The ideological cul-de-sac that caused the party to drive into the ditch last time round will not simply be reversed by a policy reset. But the evidence that clarifying the means for addressing disadvantage with more liberal and less racial ends is a vote loser does not stack up.
It was instructive that on the eve of the 2019 election eNCA highlighted a series of national polls conducted for it by Markdata. One key finding: a large majority of voters believed the government “doesn’t care” about issues of cardinal importance to them, from job creation to reducing poverty.
Since much of what passes for debate in the cacophony and angry discourse of public commentary in SA is based on the apparent immutability of ANC and Africanist ideology, the facts (or data) from the ground suggested hunger for change, not attachment to race dogma.
RW Johnson, who analysed the polling for the station, noted: “Large majorities of black voters were quite happy to jettison affirmative action, BEE and expropriation without compensation if the result would bring more investment and thus jobs. This straightforward disavowal of so many African nationalist articles of faith suggests that no amount of ideology is proof against 25 years of rising unemployment and five years of steadily falling incomes.”
There might be many other obstacles in the DA’s path to electoral fortune, but other than the virtue-signalling inherent in much of the public commentary there is no plausible evidence that the party’s reformulation of policy is one of them.
Of all the maladies that affect political parties and their performance, a lack of self-confidence is key. Ambivalence, lack of clarity and loss of faith in core convictions, and haunting by the past, are some of the symptoms of what usually, over time, is a terminal political disease.
Beyond tactics, polls and strategies there is both precedent and principle in offering nonracialism as an option. On the precedent side of the ledger, Charles Simkins, head of research of the Helen Suzman Foundation, cautions that lowering the salience of race will be slow at best, but it has impeccable current government policy and practice on its side.
He cited the fact that social grants use nonracial categories — age, health, status, income — as the basis for allocation and then noted: “Grants are disproportionately allocated to black people — but blackness is not the criterion for assistance”. Precisely the same applies to those funding the grants, the taxpayer. “Taxation is based on income, consumption and profit: the incidence of taxation falls disproportionately on white people, but whiteness is not the criterion for the obligation.”

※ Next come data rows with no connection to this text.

(* ===== verification/FsWalk.v ===== *)
(** * Directory walking ([fsx/fsx_walk/walk.go], [fsx/fsx_walk/errors.go])

    The lists of matchers are slices that parent and child iterators share: they
    live in the store of GoSlice, and an iterator threads that store through its
    consumer, which may run other iterators in the middle.  The .gitignore
    parser is a third-party package: its functions are parameters.  The messages
    of errors are in WalkErrors. *)
From S2P Require Import Prelude Core Iterx Errorx GoFilepath LineTable PathTypes Fsx GoSlice.
#[local] Open Scope Z_scope.

(** ** File modes ([io/fs.FileMode]) *)
Definition ModeDir : Z := Z.shiftl 1 31.
(** ModeDir, ModeSymlink, ModeDevice, ModeNamedPipe, ModeSocket, ModeCharDevice and ModeIrregular. *)
Definition ModeType : Z :=
  fold_left (fun m i => Z.lor m (Z.shiftl 1 i)) [31; 27; 26; 25; 24; 21; 19] 0.
Definition FileMode_IsDir (m : Z) : bool := negb (Z.land m ModeDir =? 0).
Definition FileMode_IsRegular (m : Z) : bool := Z.land m ModeType =? 0.

Section walk.
Context (windows : bool) {E : Type} `{EqDecision E} (methods : E -> method_set E) (zero_link : @ChainLink E) `{!FS E}.
Context (ErrNotExist : E).
Abbreviation GetRootCauseAsValue := (GetRootCauseAsValue methods zero_link).

(** *** The .gitignore package: [New] with a handler that keeps all errors, a
    matcher's [Relative], and the methods of matches and of errors. *)
Context {Matcher Match GErr : Type} (zero_matcher : Matcher).
Context (gi_New : gostring -> gostring -> Matcher * list GErr) (gi_Relative : Matcher -> gostring -> bool -> option Match).
Context (m_Ignore : Match -> bool) (m_Line m_Column : Match -> Z) (m_String : Match -> gostring).
Context (ge_Zero : GErr -> bool) (ge_Line ge_Column : GErr -> Z).
(** The capacity of reallocated slices. *)
Context (grow : nat -> nat).

(** ** Errors *)
Inductive WalkErrorKind :=
  | WalkErrorKind_IOFailed | WalkErrorKind_RootNotDir | WalkErrorKind_ParseGitIgnore
  | WalkErrorKind_FSRootNotRepo | WalkErrorKind_RootIsIgnored.
#[export] Instance WalkErrorKind_eq_dec : EqDecision WalkErrorKind.
Proof. solve_decision. Defined.

Record GitIgnoreParseErrors := MkGitIgnoreParseErrors { perrs : list GErr; psnippets : list Snippet }.
(** The underlying error of a [WalkError]. *)
Inductive walk_cause := IOCause (e : E) | ParseCause (e : GitIgnoreParseErrors).
Record WalkError := MkWalkError
  { wkind : WalkErrorKind; wpath : AbsPath; werr : option walk_cause; wpattern : option Snippet }.

Definition WalkError_Kind (e : WalkError) : WalkErrorKind := wkind e.
Definition WalkError_Path (e : WalkError) : AbsPath := wpath e.
Definition WalkError_Unwrap (e : WalkError) : option walk_cause := werr e.
Definition GitIgnorePattern (e : WalkError) : go Snippet :=
  _ ← Precondition (bool_decide (wkind e = WalkErrorKind_RootIsIgnored));
  match wpattern e with Some s => Ret s | None => _ ← Invariant false; PanicInvariantViolation end.

Definition newWalkError (kind : WalkErrorKind) (path : AbsPath) : WalkError := MkWalkError kind path None None.
Definition withErr (e : WalkError) (err : walk_cause) : go WalkError :=
  _ ← Precondition (match werr e with None => true | Some _ => false end);
  Ret (MkWalkError (wkind e) (wpath e) (Some err) (wpattern e)).
Definition withGitIgnorePattern (e : WalkError) (pattern : Snippet) : go WalkError :=
  _ ← Precondition (match wpattern e with None => true | Some _ => false end);
  Ret (MkWalkError (wkind e) (wpath e) (werr e) (Some pattern)).

Fixpoint gitIgnoreErrorSnippets_loop (ignoreFile : RelPath) (lines : list gostring) (errs : list GErr) (snippets : list Snippet)
    : go (list Snippet) :=
  match errs with
  | [] => Ret snippets
  | e :: errs =>
      if ge_Zero e then gitIgnoreErrorSnippets_loop ignoreFile lines errs snippets
      else
        let lineIndex := int64 (ge_Line e - 1) in
        _ ← Invariant ((0 <=? lineIndex) && (lineIndex <? zlen lines));
        pos ← NewPosition (int32 (ge_Line e)) (int32 (ge_Column e));
        text ← index lines lineIndex;
        gitIgnoreErrorSnippets_loop ignoreFile lines errs (snippets ++ [MkSnippet (RelPath_String ignoreFile) pos text])
  end.
Definition gitIgnoreErrorSnippets (ignoreFile : RelPath) (content : gostring) (errs : list GErr) : go (list Snippet) :=
  gitIgnoreErrorSnippets_loop ignoreFile (split_on 10 content) errs [].
Definition newGitIgnoreParseErrors (ignoreFile : RelPath) (content : gostring) (errs : list GErr) : go GitIgnoreParseErrors :=
  _ ← Precondition (0 <? zlen errs);
  snippets ← gitIgnoreErrorSnippets ignoreFile content errs;
  Ret (MkGitIgnoreParseErrors errs snippets).
Definition GitIgnoreParseErrors_Unwrap (e : GitIgnoreParseErrors) : list GErr := perrs e.
Definition GitIgnoreParseErrors_Snippets (e : GitIgnoreParseErrors) : list Snippet := psnippets e.

(** ** Walkers and entries *)
Record gitIgnoreMatcher := MkMatcher { matcher : Matcher; gdir : RelPath; ignoreFile : RelPath }.
Definition zeroMatcher : gitIgnoreMatcher := MkMatcher zero_matcher (MkRelPath []) (MkRelPath []).
Abbreviation heap := (GoSlice.store gitIgnoreMatcher).
Abbreviation slice_append := (GoSlice.append zeroMatcher grow).

Record WalkOptions := MkWalkOptions { RespectGitIgnore : bool }.
Record walkDirSeq := MkWalkDirSeq { sdir : RelPath; parentMatchers : Slice }.
Record FSWalkEntry := MkFSWalkEntry { ename : Name; children : option walkDirSeq }.

Definition FSWalkEntry_Name (e : FSWalkEntry) : Name := ename e.
Definition FSWalkEntry_IsDir (e : FSWalkEntry) : bool := match children e with Some _ => true | None => false end.
Definition ChildrenNonDet (e : FSWalkEntry) : go walkDirSeq :=
  _ ← Precondition (FSWalkEntry_IsDir e);
  match children e with Some c => Ret c | None => Panic NilDereference end.

Definition zeroEntry : FSWalkEntry := MkFSWalkEntry (MkName []) None.
Definition fail_ (e : WalkError) : go (Result FSWalkEntry WalkError) := Failure zeroEntry (Some e).

Context (opts : WalkOptions).

Definition walkDir (dir : RelPath) (parent : Slice) : walkDirSeq := MkWalkDirSeq dir parent.

Definition io_error (rel : RelPath) (err : E) : go WalkError :=
  path ← AbsPath_Join windows Root rel; withErr (newWalkError WalkErrorKind_IOFailed path) (IOCause err).

Definition isGitRepoRoot (dir : RelPath) : go (bool + WalkError) :=
  gitRel ← RelPath_JoinComponents windows dir [str ".git"];
  match fsStat gitRel (MkStatOptions false false) with
  | inr err =>
      not_exist ← GetRootCauseAsValue (Some err) (Some ErrNotExist);
      if (not_exist : bool) then Ret (inl false) else e ← io_error gitRel err; Ret (inr e)
  | inl info => Ret (inl (FileMode_IsDir (fi_mode info) || FileMode_IsRegular (fi_mode info)))
  end.

Definition loadGitIgnore (dir : RelPath) : go ((option gitIgnoreMatcher * list WalkError) + WalkError) :=
  ignoreRel ← RelPath_JoinComponents windows dir [str ".gitignore"];
  match fsReadFile ignoreRel with
  | inr err =>
      not_exist ← GetRootCauseAsValue (Some err) (Some ErrNotExist);
      if (not_exist : bool) then Ret (inl (None, [])) else e ← io_error ignoreRel err; Ret (inr e)
  | inl content =>
      base ← AbsPath_Join windows Root dir;
      let '(m, parseErrs) := gi_New content (avalue base) in
      if 0 <? zlen parseErrs then
        path ← AbsPath_Join windows Root ignoreRel;
        pe ← newGitIgnoreParseErrors ignoreRel content parseErrs;
        warning ← withErr (newWalkError WalkErrorKind_ParseGitIgnore path) (ParseCause pe);
        Ret (inl (None, [warning]))
      else Ret (inl (Some (MkMatcher m dir ignoreRel), []))
  end.

Definition childGitIgnores (h : heap) (dir : RelPath) (parent : Slice) : go (heap * ((Slice * list WalkError) + WalkError)) :=
  _ ← Precondition (RespectGitIgnore opts);
  r ← loadGitIgnore dir;
  match r with
  | inr walkErr => Ret (h, inr walkErr)
  | inl (None, warnings) => Ret (h, inl (parent, warnings))
  | inl (Some m, warnings) => let '(h, s) := slice_append h parent m in Ret (h, inl (s, warnings))
  end.

Definition sourceCodeSnippet (file : RelPath) (m : Match) : go Snippet :=
  pos ← NewPosition (int32 (m_Line m)) (int32 (m_Column m)); Ret (MkSnippet (RelPath_String file) pos (m_String m)).

(** The loop over the matchers; [ignored] is the option so far. *)
Fixpoint identify_loop (matchers : list gitIgnoreMatcher) (rel : RelPath) (isDir : bool) (ignored : option Snippet) : go (option Snippet) :=
  match matchers with
  | [] => Ret ignored
  | m :: matchers =>
      r ← RelPath_RelativeTo windows rel (gdir m);
      match gi_Relative (matcher m) (RelPath_String r) isDir with
      | None => identify_loop matchers rel isDir ignored
      | Some mt =>
          if m_Ignore mt then s ← sourceCodeSnippet (ignoreFile m) mt; identify_loop matchers rel isDir (Some s)
          else identify_loop matchers rel isDir None
      end
  end.
Definition identifyPatternIgnoring (h : heap) (matchers : Slice) (rel : RelPath) (isDir : bool) : go (option Snippet) :=
  identify_loop (elems h matchers) rel isDir None.

(** ** The iterator of a directory

    A consumer gets each result with the current store, and returns the store
    it leaves and whether to continue. *)
Definition consumer (St : Type) : Type := Result FSWalkEntry WalkError -> heap * St -> go (heap * St * bool).

(** What precedes the loop: the active matchers and the warnings, or the error. *)
Definition iterate_matchers (h : heap) (seq : walkDirSeq) : go (heap * ((Slice * list WalkError) + WalkError)) :=
  if RespectGitIgnore opts then
    r ← isGitRepoRoot (sdir seq);
    match r with
    | inr walkErr => Ret (h, inr walkErr)
    | inl repoRoot => childGitIgnores h (sdir seq) (if (repoRoot : bool) then nil_slice else parentMatchers seq)
    end
  else Ret (h, inl (parentMatchers seq, [])).

Definition iterate_entry {St} (seq : walkDirSeq) (active : Slice) (yield : consumer St) (entryRes : Result DirEntry E) (st : heap * St)
    : go (heap * St * bool) :=
  let '(de, err) := rGet entryRes in
  match err with
  | Some err => e ← io_error (sdir seq) err; r ← fail_ e; '(st, _) ← yield r st; Ret (st, false)
  | None =>
      let name := de_name de in
      if RespectGitIgnore opts && bool_decide (Name_String name = str ".git") then Ret (st, true)
      else
        child ← RelPath_JoinComponents windows (sdir seq) [Name_String name];
        let isDir := de_IsDir de in
        ignored ← (if RespectGitIgnore opts then identifyPatternIgnoring st.1 active child isDir else Ret None);
        match ignored with
        | Some _ => Ret (st, true)
        | None =>
            let entry := if (isDir : bool) then MkFSWalkEntry name (Some (walkDir child active)) else MkFSWalkEntry name None in
            yield (Success entry) st
        end
  end.

(** [for _, warning := range warnings]: whether the function returned. *)
Fixpoint yield_warnings {St} (warnings : list WalkError) (yield : consumer St) (st : heap * St) : go (heap * St * bool) :=
  match warnings with
  | [] => Ret (st, true)
  | w :: warnings =>
      r ← fail_ w; '(st, continue) ← yield r st;
      if (continue : bool) then yield_warnings warnings yield st else Ret (st, false)
  end.

Definition iterate {St} (seq : walkDirSeq) (yield : consumer St) (st : heap * St) : go (heap * St) :=
  '(h, r) ← iterate_matchers st.1 seq;
  let st := (h, st.2) in
  match r with
  | inr walkErr => f ← fail_ walkErr; '(st, _) ← yield f st; Ret st
  | inl (activeMatchers, warnings) =>
      '(st, continue) ← yield_warnings warnings yield st;
      if negb continue then Ret st
      else
        let activeMatchers := Clip activeMatchers in
        for_range (fsReadDir (sdir seq)) (iterate_entry seq activeMatchers yield) st
  end.

(** ** The ancestors of the root of a walk *)
Definition root_is_ignored (root : RelPath) (pattern : Snippet) : go WalkError :=
  path ← AbsPath_Join windows Root root; withGitIgnorePattern (newWalkError WalkErrorKind_RootIsIgnored path) pattern.

Definition ancestors_state : Type := heap * ((Slice * list WalkError) + WalkError).
Definition ancestor_body (root ancestor : RelPath) (st : ancestors_state) : go (ancestors_state * bool) :=
  let '(h, r) := st in
  match r with
  | inr _ => Ret (st, false)
  | inl (matchers, warnings) =>
      ignored ← identifyPatternIgnoring h matchers ancestor true;
      match ignored with
      | Some pattern => e ← root_is_ignored root pattern; Ret ((h, inr e), false)
      | None =>
          repo ← isGitRepoRoot ancestor;
          match repo with
          | inr err => Ret ((h, inr err), false)
          | inl repoRoot =>
              '(h, r) ← childGitIgnores h ancestor (if (repoRoot : bool) then nil_slice else matchers);
              match r with
              | inr err => Ret ((h, inr err), false)
              | inl (matchers, childWarnings) => Ret ((h, inl (matchers, warnings ++ childWarnings)), true)
              end
          end
      end
  end.
Definition ancestorGitIgnores (h : heap) (root : RelPath) : go ancestors_state :=
  _ ← Precondition (RespectGitIgnore opts);
  _ ← Precondition (negb (bool_decide (rvalue root = rvalue Dot)));
  '(h, r) ← childGitIgnores h Dot nil_slice;
  match r with
  | inr err => Ret (h, inr err)
  | inl (matchers, warnings) =>
      '(h, r) ← for_range (RelPath_Ancestors windows root) (ancestor_body root) (h, inl (matchers, warnings));
      match r with
      | inr err => Ret (h, inr err)
      | inl (matchers, warnings) =>
          ignored ← identifyPatternIgnoring h matchers root true;
          match ignored with
          | Some pattern => e ← root_is_ignored root pattern; Ret (h, inr e)
          | None => Ret (h, inl (matchers, warnings))
          end
      end
  end.

(** The result: the warnings that the iterator yields first and its root
    directory, or the initial error. *)
Definition WalkNonDet (h : heap) (root : RelPath) : go (heap * ((list WalkError * walkDirSeq) + WalkError)) :=
  match fsStat root (MkStatOptions false true) with
  | inr err =>
      path ← AbsPath_Join windows Root root;
      e ← withErr (newWalkError WalkErrorKind_IOFailed path) (IOCause err); Ret (h, inr e)
  | inl info =>
      if negb (fi_IsDir info) then
        path ← AbsPath_Join windows Root root; Ret (h, inr (newWalkError WalkErrorKind_RootNotDir path))
      else
        repo ← (if RespectGitIgnore opts then isGitRepoRoot Dot else Ret (inl true));
        match repo with
        | inr err => Ret (h, inr err)
        | inl false => Ret (h, inr (newWalkError WalkErrorKind_FSRootNotRepo Root))
        | inl true =>
            '(h, r) ← (if RespectGitIgnore opts && negb (bool_decide (RelPath_String root = str "."))
                       then ancestorGitIgnores h root else Ret (h, inl (nil_slice, [])));
            match r with
            | inr err => Ret (h, inr err)
            | inl (matchers, warnings) => Ret (h, inl (warnings, walkDir root matchers))
            end
        end
  end.
(** [iterx.Chain] of the warnings and the root's iterator. *)
Definition walk_iterate {St} (w : list WalkError * walkDirSeq) (yield : consumer St) (st : heap * St) : go (heap * St) :=
  '(st, continue) ← yield_warnings w.1 yield st;
  if (continue : bool) then iterate w.2 yield st else Ret st.
End walk.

The question for the critics of nonracial politics to answer is how the inarguably successful redress policy of social grants has been practised without reference to race.
On principle, one the best modern distillations on the issue was offered by Kwame Anthony Appiah in his book The Lies that Bind: Rethinking Identity. He reminds us that our normal assumptions on racial identity are often the detritus of 19th-century science. The fault of “essentialism about identities”, as Appiah terms it, is to assume that there is an “inner something” common to all members of an identity group. This is demonstrably untrue, as he illustrates with crystalline clarity.
For the official opposition in race-obsessed SA to set its face against such “essentialism” is no bad thing. Better still, it might even win the party some new votes, from all communities, next time round.
Leon, a former leader of the opposition, now chairs Resolve Communications.